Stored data
(** Without a [force] rule, a request with a key has no identity. *)
Lemma cache_key_anonymous w req t replaying :
  Forall (fun r => force r = false) (cache_rules (cfg s)) -> cache_key s w req t replaying <> None ->
  carries_identity to_str req (cache_ignore_cookies (cfg s)) = false.
Proof.
  intros Hf. unfold cache_key, forced, rule_of, cache_rule_for.
  destruct (head (filter _ (cache_rules (cfg s)))) as [r|] eqn:Eh.
  - assert (force r = false) as ->.
    { rewrite Forall_forall in Hf. apply Hf. destruct (filter _ _) as [|r' l] eqn:Ef; [done|]. injection Eh as ->.
      assert (r ∈ r :: l) as Hin by left. rewrite <- Ef in Hin. by apply list_elem_of_filter in Hin as [_ ?]. }
    destruct (carries_identity _ _ _); [|done]. by rewrite andb_false_r.
  - destruct (carries_identity _ _ _); [|done]. by rewrite andb_false_r.
Qed.

Lemma read_body_request w req body t q :
  read_body s now w req body t = inr q ->
  exists b, q = php_request s now w req b (t_docroot t) (t_front t) (t_peer t) (t_port t).
Proof.
  unfold read_body. destruct (_ && worker_script s).
  { destruct (upload _ _); [|done..]. intros [= <-]. by eexists. }
  destruct (match _ with Some len => max_body_size s <? len | None => false end); [done|].
  destruct (max_body_size s <? _); [done|]. destruct (pusher_trigger req body); [done|].
  intros [= <-]. by eexists.
Qed.

Lemma handle_shared replaying w req body peer port :
  Forall (fun r => force r = false) (cache_rules (cfg s)) ->
  shared w -> shared (handle s now now_ms meanwhile replaying w req body peer port).2.
Proof.
  intros Hf H. unfold handle. pose proof (gate_shared now_ms w req peer replaying H) as Hg.
  destruct (gate _ _ _ _ _ _) as [[r|] w1]; [done|]. cbn [snd] in Hg. cbv zeta.
  set (t := target_of s req peer port). destruct (dispatch req t); [done|].
  pose proof (cache_key_anonymous w1 req t replaying Hf) as Ha. set (key := cache_key s w1 req t replaying) in *.
  set (p := match key with Some _ => _ | None => _ end).
  assert (shared p.2) as Hp by (unfold p; destruct key; [by apply lookup_shared|done]).
  destruct p as [[r|leader] w2]; [done|]. cbn [snd] in Hp.
  destruct (read_body _ _ _ _ _ _) as [r|q] eqn:Eb; [done|]. apply read_body_request in Eb as [b ->].
  unfold run_php. set (q := php_request _ _ _ _ _ _ _ _ _).
  assert (key = None \/ anonymous_request q) as Hk.
  { destruct key; [right|by left]. exists now, w2, req, b, (t_docroot t), (t_front t), (t_peer t), (t_port t).
    split; [by apply Ha|done]. }
  pose proof (respond_shared (add_ran w2 q) (php (ran w2) q) key req t (ran w2) q Hk eq_refl Hp) as H3.
  destruct (respond _ _ _ _ _ _ _ _) as [resp w3]. cbn [snd] in H3.
  pose proof (on_failure_shared w3 resp key req H3) as H4.
  destruct (on_failure _ _ _ _ _ _) as [resp' w4]. cbn [snd] in *. destruct key; [|done]. by destruct leader.
Qed.
End Request.

(** ** Everything that can happen *)

Inductive evolves : World -> World -> Prop :=
| nothing w : evolves w w
| a_request w w1 now now_ms meanwhile replaying req body peer port :
    evolves w w1 -> (forall u, evolves u (meanwhile u)) ->
    evolves w (handle s now now_ms meanwhile replaying w1 req body peer port).2
| a_refresh w w1 now f : evolves w w1 -> f ∈ spawned w1 -> evolves w (refresh_entry s now w1 f)
| a_forget w w1 tag : evolves w w1 -> evolves w (set_rc w1 (forget_tag hash_key (rc w1) tag))
| a_flush w w1 a : evolves w w1 -> evolves w (set_rc w1 (flush_app (rc w1) a))
| elsewhere w w1 w2 : evolves w w1 -> rc w2 = rc w1 -> evolves w w2.

Lemma evolves_shared w w' :
  Forall (fun r => force r = false) (cache_rules (cfg s)) -> evolves w w' -> shared w -> shared w'.
Proof.
  intros Hf. induction 1 as [w|w w1 now now_ms meanwhile ? req body peer port _ IH _ IHm|w w1 now f _ IH _
    |w w1 tag _ IH|w w1 a _ IH|w w1 w2 _ IH Er]; intros H.
  - done.
  - apply handle_shared; [exact IHm|done|by apply IH].
  - by apply refresh_entry_shared, IH.
  - apply forget_only. by apply IH.
  - apply flush_only. by apply IH.
  - unfold shared. rewrite Er. by apply IH.
Qed.
End Shared.

(** C1.  Nothing personal is shared.  In a server without a [force] rule whose cache started
    empty, after any requests (however they interleave while followers wait), refreshes, purges,
    bans, invalidations and flushes, whatever the cache hands out under any key is either the
    empty body of a [Vary] index or a body PHP produced for a request that carried no identity:
    no credentials and no cookie outside the ignore list. *)
Theorem nothing_personal_shared `{E : Env} s w w' slots ok key now c :
  Forall (fun r => force r = false) (cache_rules (cfg s)) ->
  rc w = RCache.init None slots ok -> evolves s w w' ->
  (get_at now (rc w') key).1 = Some c \/ (peek_at now (rc w') key).1 = Some c ->
  shared_body s (c_body c).
Proof.
  intros Hf Hrc Hev Hc.
  assert (shared s w') as H.
  { apply (evolves_shared s w); [done..|]. unfold shared. rewrite Hrc. apply init_only. }
  destruct Hc as [Hc|Hc].
  - by destruct (get_only (shared_body s) hash_key (rc w') key now H) as [_ Hp]; apply Hp.
  - by destruct (peek_only (shared_body s) hash_key (rc w') key now H) as [_ Hp]; apply Hp.
Qed.

(** A PHP that greets whoever the cookie names. *)
Definition greeting (q : PhpRequest) : Reply := minute (default (lit "nobody") (q_cookie q)).

(** A visitor and a member on the same page: the cache keeps the visitor's. *)
Lemma nothing_personal_shared_witness :
  let E := demo greeting in let s := demo_site [] in
  let go h w := (handle s 1000 0 nobody_else false w (get_req (lit "/p") h) [] loopback 5000).2 in
  exists c, (get_at 1001 (rc (go (with_cookie (lit "id=7")) (go [] demo_world))) (demo_key (lit "/p"))).1 = Some c
    /\ c_body c = lit "nobody" /\ shared_body s (c_body c).
Proof.
  intros E s go. exists (mkCached 200 [] (lit "nobody") false false).
  split; [vm_compute; reflexivity|]. split; [reflexivity|].
  eapply (nothing_personal_shared (E := E) s demo_world (go (with_cookie (lit "id=7")) (go [] demo_world)) 16 true (demo_key (lit "/p")) 1001);
    [apply Forall_nil_2|reflexivity| |left; vm_compute; reflexivity].
  apply a_request; [apply a_request; [apply nothing|]|]; intros u; apply nothing.
Defined.
(* ===== verification/ServerSpec.v ===== *)
(** What a whole request promises: how often PHP runs, that a page is rendered once however many
    ask for it, what is answered when PHP fails, and that nobody waits for a leader for ever. *)

From S2P Require Import Prelude Bytes Ns RCache RCacheLemmas RCacheSpec Coalesce RateLimit Http Compress Trust TrustSpec Cgi.
From S2P Require Import CachePolicy CacheStore Esi EsiSpec Statics Server ServerDemo.

Section Promise.
Context `{E : Env} (s : Settings) (hash_u64 : forall b, is_u64 (hash_key b)).
Abbreviation hashed := (hash_bytes hash_key).

(** ** What the parts leave alone *)

(** At most the buckets, the cache and the list of PHP requests changed. *)
Definition aside (w w' : World) : Prop :=
  inflight w' = inflight w /\ saint w' = saint w /\ names w' = names w /\ spawned w' = spawned w.
#[local] Instance aside_preorder : PreOrder aside.
Proof. unfold aside. split; [done|]. intros w1 w2 w3 (-> & -> & -> & ->) (-> & -> & -> & ->). done. Qed.

Lemma ratelimit_check_shape now_ms w req peer :
  exists o b, ratelimit_check s now_ms w req peer = (o, set_buckets w b).
Proof.
  assert (set_buckets w (buckets w) = w) as Hw by (by destruct w).
  assert (exists o b, (None : option Response, w) = (o, set_buckets w b)) as Hn by (exists None, (buckets w); by rewrite Hw).
  unfold ratelimit_check. destruct (_ || _); [done|]. destruct (starts_with _ _); [done|].
  destruct (find_rule _ _ _) as [[i r]|]; [|done]. cbv zeta. destruct (beq _ _); [done|].
  destruct (RateLimit.check _ _ _ _ _ _ _) as [v b]. by eexists _, b.
Qed.

(** A fragment runs PHP at most once, and touches nothing else. *)
Lemma fragment_frame now now_ms host docroot front peer port w src :
  let w' := (esi_fragment s now now_ms host docroot front peer port w src).2 in
  aside w w' /\ (length (ran w') <= S (length (ran w)))%nat.
Proof.
  unfold esi_fragment. assert (aside w w /\ (length (ran w) <= S (length (ran w)))%nat) as Hw by (split; [done|lia]).
  destruct (negb (safe_src src)); [exact Hw|]. destruct (parse_uri src) as [[[p q] auth]|]; [|exact Hw].
  destruct (negb (valid_header _)); [exact Hw|]. cbv zeta.
  match goal with |- context [ratelimit_check s now_ms w ?r peer] => destruct (ratelimit_check_shape now_ms w r peer) as (o & b & ->) end.
  destruct (bool_decide _); [exact Hw|].
  set (key := if RCache.enabled _ then _ else _).
  assert (exists hit r, match key with
                        | Some k => let '(c, r) := get_at now (rc (set_buckets w b)) k in (c, set_rc (set_buckets w b) r)
                        | None => (None, set_buckets w b) end = (hit, set_rc (set_buckets w b) r)) as (hit & r & ->).
  { destruct key as [k|]; [|by exists None, (rc w); destruct w].
    destruct (get_at now _ k) as [c r]. by exists c, r. }
  destruct hit as [c|]; [exact Hw|]. unfold run_php.
  destruct (php _ _) as [resp|? ? ?|?]; [|cbn; rewrite length_app; cbn; split; [done|lia]..].
  destruct (_ =? _); [|cbn; rewrite length_app; cbn; split; [done|lia]].
  destruct key as [k|]; [|cbn; rewrite length_app; cbn; split; [done|lia]].
  unfold store_reply. destruct (maybe_store _ _ _ _ _ _ _ _ _ _ _ _) as [v r'].
  cbn; rewrite length_app; cbn; split; [done|lia].
Qed.
Lemma keeps_sound b :
  (keeps_from 0 b = true -> php_name b)
  /\ (keeps_from 1 b = true -> exists g gs, plain g /\ Forall plain gs /\ b = g ++ [93] ++ subscripts gs).
Proof.
  induction b as [|c b [IH0 IH1]]; cbn [keeps_from].
  { split; [|done]. intros _. exists [], []. split_and!; [apply plain_nil|done|done]. }
  cbv zeta. destruct (Z.eqb_spec c 91) as [->|H91].
  - cbn [andb Z.eqb Pos.eqb]. split; cbn [Z.add Z.ltb Z.compare].
    + intros (g & gs & Hg & Hgs & ->)%IH1. exists [], (g :: gs). split_and!; [apply plain_nil|by constructor|].
      unfold subscripts. cbn. by rewrite <- app_assoc.
    + intros H%keeps_shallow. cbn in H. lia.
  - destruct (Z.eqb_spec c 93) as [->|H93]; cbn [andb].
    + split; (destruct (match b with n :: _ => _ | [] => _ end) eqn:En; [done|]); cbn [Z.sub Z.add Z.opp Z.ltb Z.compare Pos.compare]; [done|].
      intros (base & gs & Hb & Hgs & ->)%IH0. exists [], gs. split_and!; [apply plain_nil|done|].
      destruct base as [|x base]; [done|]. exfalso. cbn in En. destruct (Z.eqb_spec x 91) as [->|]; [|done].
      destruct Hb as [Hb _]. apply Hb. by left.
    + cbn [Z.ltb Z.compare]. split.
      * intros (base & gs & Hb & Hgs & ->)%IH0. exists (c :: base), gs. split_and!; [by apply plain_cons|done|done].
      * intros (g & gs & Hb & Hgs & ->)%IH1. exists (c :: g), gs. split_and!; [by apply plain_cons|done|done].
Qed.
(** A child of the supervised slots that is reaped empties its slot. *)
Lemma housed_reap c w e : sound c w -> housed w -> pc w = Reap -> housed (reap c w e).
Proof.
  intros [Hk Hpos] Hh Hpc. unfold reap. destruct (waitpid w e) as [[pid st]|] eqn:Ew.
  2:{ apply housed_goto; [done|unfold not_recording; by rewrite Hpc|]. unfold fixed_pc. cbn. by destruct (shutdown w). }
  apply waitpid_live in Ew. apply Hpos in Ew as Hp. cbv zeta.
  pose proof (tells_other_exit w pid) as Ho. set (w1 := other_exit w pid) in *.
  assert (tracked c w1) as Hk1 by (by eapply tracked_tells). apply (housed_tells _ _ _ Ho) in Hh.
  pose proof (t_pc _ _ _ Ho) as Hpc1. rewrite Hpc in Hpc1. pose proof (slot_of_spec c w1 pid Hk1 Hp) as Hs.
  change (slot_of c (set_procs w1 (delete pid (procs w1))) pid) with (slot_of c w1 pid). destruct Hh as [_ H2].
  assert (forall q pr, delete pid (procs w1) !! q = Some pr -> q <> pid /\ children w1 !! slot pr = Some q) as Hd.
  { intros q pr [Hne Hq]%lookup_delete_Some. split; [done|]. destruct (H2 q pr Hq) as [|Hr]; [done|].
    unfold recording in Hr. by rewrite Hpc1 in Hr. }
  destruct (slot_of c w1 pid) as [i|].
  2:{ split; [unfold fixed_pc; cbn; by rewrite Hpc1|]. intros q pr Hq. left. by apply Hd. }
  destruct Hs as (Hi & Hc & Hu). set (w2 := set_slots _ _ _).
  assert (housed w2) as Hh2.
  { split; [unfold fixed_pc; cbn; by rewrite Hpc1|]. intros q pr Hq. left. cbn in Hq |- *. destruct (Hd q pr Hq) as [Hne Hq'].
    rewrite list_lookup_insert_ne; [done|]. intros Ei. rewrite <- Ei in Hq'. congruence. }
  destruct (shutdown _); [exact Hh2|]. destruct (_ && _); [exact Hh2|]. fold w2.
  destruct (tells_guard c w2 (now e) i st) as (n & u & w3 & p & Ht & -> & Hp3).
  assert (housed (set_fastfail w2 n u)) as Hh3 by (by destruct Hh2). apply (housed_tells _ _ _ Ht) in Hh3.
  pose proof (t_pc _ _ _ Ht) as Hpc3. pose proof (t_children _ _ _ Ht) as Hc3. cbn in Hpc3, Hc3. rewrite Hpc1 in Hpc3.
  apply housed_goto; [done|unfold not_recording; by rewrite Hpc3|]. unfold fixed_pc. cbn.
  destruct Hp3 as [-> |[-> |[-> _]]]; [done| |done]. split; [done|]. rewrite Hc3. apply list_lookup_insert_eq. by eapply lookup_lt_Some.
Qed.

Lemma housed_fork w e i k : housed w -> pc w = Fork i k -> housed (do_fork w e i k).
Proof.
  intros Hh Hpc. pose proof (h_pc w Hh) as Hf. unfold fixed_pc in Hf. rewrite Hpc in Hf. destruct Hf as [Hk Hc].
  unfold do_fork. cbv zeta. set (w1 := set_shared _ _ _).
  assert (housed w1) as Hh1 by (by eapply housed_tells, Hh; apply (tells_same (fun _ => True))).
  assert (housed (after_fork w1 k)) as Ha.
  { apply housed_goto; [done|unfold not_recording; cbn; by rewrite Hpc|]. by destruct k. }
  destruct (fork w1 e) as [pid|] eqn:Ef; [|done]. unfold fork in Ef. destruct (forked e) as [q|]; [|done].
  destruct (_ && _) eqn:Ep; [|done]. injection Ef as ->. split; [done|]. cbn. intros q pr Hq. unfold recording. cbn.
  destruct (decide (q = pid)) as [->|Hne].
  - rewrite lookup_insert_eq in Hq. injection Hq as <-. by right.
  - rewrite lookup_insert_ne in Hq by done. destruct Hh as [_ H2]. destruct (H2 q pr Hq) as [|Hr]; [by left|].
    unfold recording in Hr. by rewrite Hpc in Hr.
Qed.

Lemma housed_record c w e i pid k :
  sound c w -> housed w -> pc w = Record_ i pid k -> housed (record w e i pid k).
Proof.
  intros [Hk Hpos] Hh Hpc. pose proof (h_pc w Hh) as Hf. unfold fixed_pc in Hf. rewrite Hpc in Hf. destruct Hf as [Hfk Hc].
  unfold record. apply lookup_lt_Some in Hc as Hlt. rewrite (k_len c w Hk) in Hlt.
  destruct (Nat.ltb_spec i MAX_WORKERS); [|lia]. split; [unfold fixed_pc; cbn; by destruct k|].
  cbn. intros q pr Hq. left. destruct (h_all w Hh q pr Hq) as [Hin|Hr].
  - rewrite list_lookup_insert_ne; [done|]. intros Ei. rewrite <- Ei, Hc in Hin. injection Hin as <-.
    assert (0 < 0); [|lia]. apply Hpos. by eexists.
  - unfold recording in Hr. rewrite Hpc in Hr. destruct Hr as [-> ->]. apply list_lookup_insert_eq. rewrite (k_len c w Hk). lia.
Qed.

Lemma housed_main c w e : no_scaling c -> sound c w -> housed w -> housed (main c w e).
Proof.
  intros Hn Hs Hh. pose proof (h_pc w Hh) as Hf. unfold fixed_pc in Hf. unfold main.
  destruct (pc w) as [|i k|i pid k| |i| | | |j want| |code|] eqn:Hpc; try done.
  - by apply (housed_reap c).
  - by apply housed_fork.
  - by apply (housed_record c).
  - apply housed_goto; [|unfold not_recording; destruct (_ <? _); [|by rewrite Hpc]|done].
    + destruct (_ <? _); [|done]. eapply housed_tells, Hh. by apply (tells_roll (fun _ => True)).
    + unfold roll_next. by rewrite (t_pc _ _ _ (tells_roll (fun _ => True) (workers c) w (S (workers c)) ltac:(done))), Hpc.
  - unfold refill. destruct (_ <? _)%nat eqn:El; [|apply housed_goto; [done|unfold not_recording; by rewrite Hpc|done]].
    destruct (_ && _) eqn:Ei; (apply housed_goto; [done|unfold not_recording; by rewrite Hpc|]); [|done].
    split; [done|]. apply andb_true_iff in Ei as [Ei%Z.eqb_eq _]. cbn. destruct (lookup_lt_is_Some_2 (children w) i) as [p Hp].
    { destruct Hs as [Hk _]. rewrite (k_len c w Hk). apply Nat.ltb_lt in El. lia. }
    unfold child in Ei. rewrite Hp in Ei |- *. by cbn in Ei; rewrite Ei.
  - pose proof (tells_canary c w (now e)) as Ht. apply housed_goto; [by eapply housed_tells| |done].
    unfold not_recording. by rewrite (t_pc _ _ _ Ht), Hpc.
  - destruct (_ && _); [|apply housed_goto; [done|unfold not_recording; by rewrite Hpc|done]].
    pose proof (tells_recycle c w (rss e)) as Ht. apply housed_goto; [by eapply housed_tells| |done].
    unfold not_recording. by rewrite (t_pc _ _ _ Ht), Hpc.
  - destruct (tells_autoscale c w e) as (n & w1 & p & Ht & -> & Hp).
    assert (housed (set_desired w n)) as Hh1 by (by destruct Hh). apply (housed_tells _ _ _ Ht) in Hh1.
    apply housed_goto; [done|unfold not_recording; rewrite (t_pc _ _ _ Ht); cbn; by rewrite Hpc|].
    destruct Hp as [-> |[-> |(H1 & H2 & _)]]; [done..|]. by destruct Hn.
  - unfold check. destruct (_ && _); (apply housed_goto; [done|unfold not_recording; by rewrite Hpc|done]).
Qed.

Lemma housed_step c w w' : no_scaling c -> sound c w -> step c w w' -> housed w -> housed w'.
Proof.
  intros Hn Hs [e _|_|t _|st r] Hh.
  - by apply housed_main.
  - eapply housed_tells; [apply tells_terminate|]. by destruct Hh.
  - eapply housed_tells; [apply tells_reload|done].
  - eapply (housed_tells (fun _ => True) w); [by apply tells_same|done].
Qed.

(** ** From the start *)

Lemma boot_slot c pids i : boot_children c pids !! i = (fun _ => if started c i then pids i else 0) <$> (if (i <? MAX_WORKERS)%nat then Some tt else None).
Proof.
  unfold boot_children. rewrite list_lookup_fmap. destruct (Nat.ltb_spec i MAX_WORKERS) as [Hlt|Hge].
  - rewrite lookup_seq_lt by done. done.
  - rewrite lookup_seq_ge by done. done.
Qed.

Lemma boot_proc c pids pid p :
  (forall i j, pids i = pids j -> i = j) ->
  boot_procs c pids !! pid = Some p <-> exists i, (i < MAX_WORKERS)%nat /\ started c i = true /\ pids i = pid /\ p = mkProc i false.
Proof.
  intros Hinj. unfold boot_procs. rewrite <- elem_of_list_to_map.
  - rewrite list_elem_of_fmap. split.
    + intros (i & [= -> ->] & [Hi Hin]%list_elem_of_filter). apply elem_of_seq in Hin. exists i. split_and!; [lia|done..].
    + intros (i & Hlt & Hi & <- & ->). exists i. split; [done|]. apply list_elem_of_filter. split; [done|]. apply elem_of_seq. lia.
  - rewrite <- list_fmap_compose. apply NoDup_fmap_2; [intros i j; apply Hinj|]. apply NoDup_filter, NoDup_seq.
Qed.

Definition good_pids (pids : nat -> Z) : Prop := (forall i j, pids i = pids j -> i = j) /\ forall i, 0 < pids i.

Lemma boot_sound c pids t st r : good_pids pids -> sound c (boot c pids t st r) /\ housed (boot c pids t st r).
Proof.
  intros [Hinj Hpos].
  assert (forall i, started c i = true -> (i < workers c)%nat /\ (i < MAX_WORKERS)%nat) as Hst.
  { intros i [Hi _]%andb_true_iff. apply Nat.ltb_lt in Hi. split; [done|]. unfold workers in Hi. lia. }
  split; [split; [split|]|split]; cbn [boot children procs pc]; try done.
  - intros i p Hi. rewrite boot_slot in Hi. destruct (_ <? _)%nat; [|done]. cbn in Hi.
    destruct (started c i) eqn:Ei; injection Hi as <-; [|by left]. right. split; [apply Hpos|].
    rewrite (proj2 (boot_proc c pids (pids i) (mkProc i false) Hinj)); [done|]. exists i. split_and!; try done. by apply Hst.
  - intros i p Hi Hge. rewrite boot_slot in Hi. destruct (_ <? _)%nat; [|done]. cbn in Hi.
    destruct (started c i) eqn:Ei; injection Hi as <-; [|done]. apply Hst in Ei. lia.
  - intros pid [p Hp]. apply boot_proc in Hp as (i & _ & _ & <- & _); [apply Hpos|done].
  - intros pid p Hp. left. apply boot_proc in Hp as (i & Hlt & Hi & <- & ->); [|done]. cbn [slot].
    rewrite boot_slot, (proj2 (Nat.ltb_lt _ _) Hlt). cbn. by rewrite Hi.
Qed.

Lemma reachable_housed c pids t st r w :
  good_pids pids -> no_scaling c -> rtc (step c) (boot c pids t st r) w -> sound c w /\ housed w.
Proof.
  intros Hp Hn Hr. destruct (boot_sound c pids t st r Hp) as [Hs Hh]. induction Hr as [|w1 w2 w3 H12 H23 IH]; [done|].
  apply IH; [by eapply sound_step|by eapply housed_step].
Qed.

(** ** Shutdown *)

(** Between two of the loop's decisions: no slot has been chosen for a fork. *)
Definition quiet (w : World) : Prop :=
  match pc w with Fork _ _ | Record_ _ _ _ | Refill _ | Scale _ _ => False | _ => True end.
Record closing (w : World) : Prop := {
  c_flag : shutdown w = true;
  c_quiet : quiet w;
  c_told : forall pid p, procs w !! pid = Some p -> told p = true }.

Lemma closing_tells E w w' : tells E w w' -> closing w -> closing w'.
Proof.
  intros Ht [H1 H2 H3]. split.
  - by rewrite (t_shutdown _ _ _ Ht).
  - unfold quiet in *. by rewrite (t_pc _ _ _ Ht).
  - intros pid p Hp. destruct (tells_proc _ _ _ _ _ Ht Hp) as (q & Hq & _ & Hqp). by eapply Hqp, H3.
Qed.
Lemma closing_goto w p : closing w -> quiet (goto w p) -> closing (goto w p).
Proof. intros [H1 H2 H3] H. by split. Qed.

Lemma told_of w pid p : told <$> procs w !! pid = Some true -> procs w !! pid = Some p -> told p = true.
Proof. intros H Hp. rewrite Hp in H. by injection H. Qed.

Lemma kill_told w pid : is_Some (procs w !! pid) -> told <$> procs (kill w pid) !! pid = Some true.
Proof. intros [p Hp]. unfold kill. rewrite Hp. cbn. by rewrite lookup_insert_eq. Qed.
Lemma kill_fold_told l w pid :
  pid ∈ l -> 0 < pid -> is_Some (procs w !! pid) -> told <$> procs (foldl kill_slot w l) !! pid = Some true.
Proof.
  intros Hin Hp. revert w. induction l as [|x l IH]; intros w Hw; [by apply elem_of_nil in Hin|]. cbn [foldl].
  apply elem_of_cons in Hin as [<-|Hin].
  - assert (told <$> procs (kill_slot w pid) !! pid = Some true) as H.
    { unfold kill_slot. rewrite (proj2 (Z.ltb_lt _ _) Hp). by apply kill_told. }
    destruct (procs (kill_slot w pid) !! pid) as [p|] eqn:E; [|done]. injection H as H.
    by apply (t_told _ _ _ (tells_fold (fun _ => True) kill_slot _ l (tells_kill_slot _)) pid p).
  - apply IH; [done|]. apply (tells_live _ _ _ pid (tells_kill_slot (fun _ => True) w x)). done.
Qed.

(** SIGTERM, at a quiet moment, reaches everybody. *)
Lemma terminate_closing c w : sound c w -> housed w -> quiet w -> closing (on_terminate w).
Proof.
  intros [Hk Hpos] Hh Hq. unfold on_terminate. apply (closing_tells (fun _ => True) (kill_all (set_shutdown w))); [by apply tells_note|].
  set (w1 := set_shutdown w). pose proof (tells_kill_all (fun _ => True) w1) as Ht. split.
  - by rewrite (t_shutdown _ _ _ Ht).
  - unfold quiet in *. by rewrite (t_pc _ _ _ Ht).
  - intros pid p Hp. destruct (tells_proc _ _ _ _ _ Ht Hp) as (q & Hq1 & _ & _). eapply told_of; [|exact Hp].
    unfold kill_all. apply kill_fold_told; [|apply Hpos; by eexists|by eexists].
    destruct (h_all w Hh pid q Hq1) as [Hin|Hr]; [by eapply list_elem_of_lookup_2|].
    unfold recording, quiet in *. by destruct (pc w).
Qed.

(** Once it is closing it stays so, and nobody comes back. *)
Lemma closing_main c w e : no_scaling c -> closing w -> closing (main c w e).
Proof.
  intros Hn Hc. pose proof (c_quiet w Hc) as Hq. unfold quiet in Hq. unfold main.
  destruct (pc w) as [|i k|i pid k| |i| | | |j want| |code|] eqn:Hpc; try done.
  - unfold reap. destruct (waitpid w e) as [[pid st]|].
    + cbv zeta. pose proof (tells_other_exit w pid) as Ho. apply (closing_tells _ _ _ Ho) in Hc. set (w1 := other_exit w pid) in *.
      assert (forall ch, closing (set_slots (set_procs w1 (delete pid (procs w1))) ch (spawn_at w1))) as Hd.
      { intros ch. destruct Hc as [H1 H2 H3]. split; [done|done|]. cbn. intros q p [_ Hq1]%lookup_delete_Some. by eapply H3. }
      destruct (slot_of _ _ _) as [i|]; [|by destruct (Hd (children w1))].
      cbn [shutdown set_slots set_procs]. rewrite (c_flag _ Hc). apply (Hd (<[i := 0]> (children w1))).
    + rewrite (c_flag _ Hc). by apply closing_goto.
  - apply closing_goto; [|done]. destruct (_ <? _); [|done]. eapply closing_tells, Hc. by apply (tells_roll (fun _ => True)).
  - apply closing_goto; [|done]. eapply closing_tells, Hc. apply tells_canary.
  - apply closing_goto; [|done]. destruct (_ && _); [|done]. eapply closing_tells, Hc. apply tells_recycle.
  - destruct (tells_autoscale c w e) as (n & w1 & p & Ht & -> & Hp).
    assert (closing (set_desired w n)) as Hc1 by (by destruct Hc). apply (closing_tells _ _ _ Ht) in Hc1.
    apply closing_goto; [done|]. destruct Hp as [-> |[-> |(H1 & H2 & _)]]; [done..|]. by destruct Hn.
  - unfold check. by destruct (_ && _); apply closing_goto.
Qed.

## [Task objective]
Your output should be the lines from the one with "- unfold check. by" through the last line of the entries above, copied exactly and nothing more.

## [Output for this exercise]
  - unfold check. by destruct (_ && _); apply closing_goto.
Qed.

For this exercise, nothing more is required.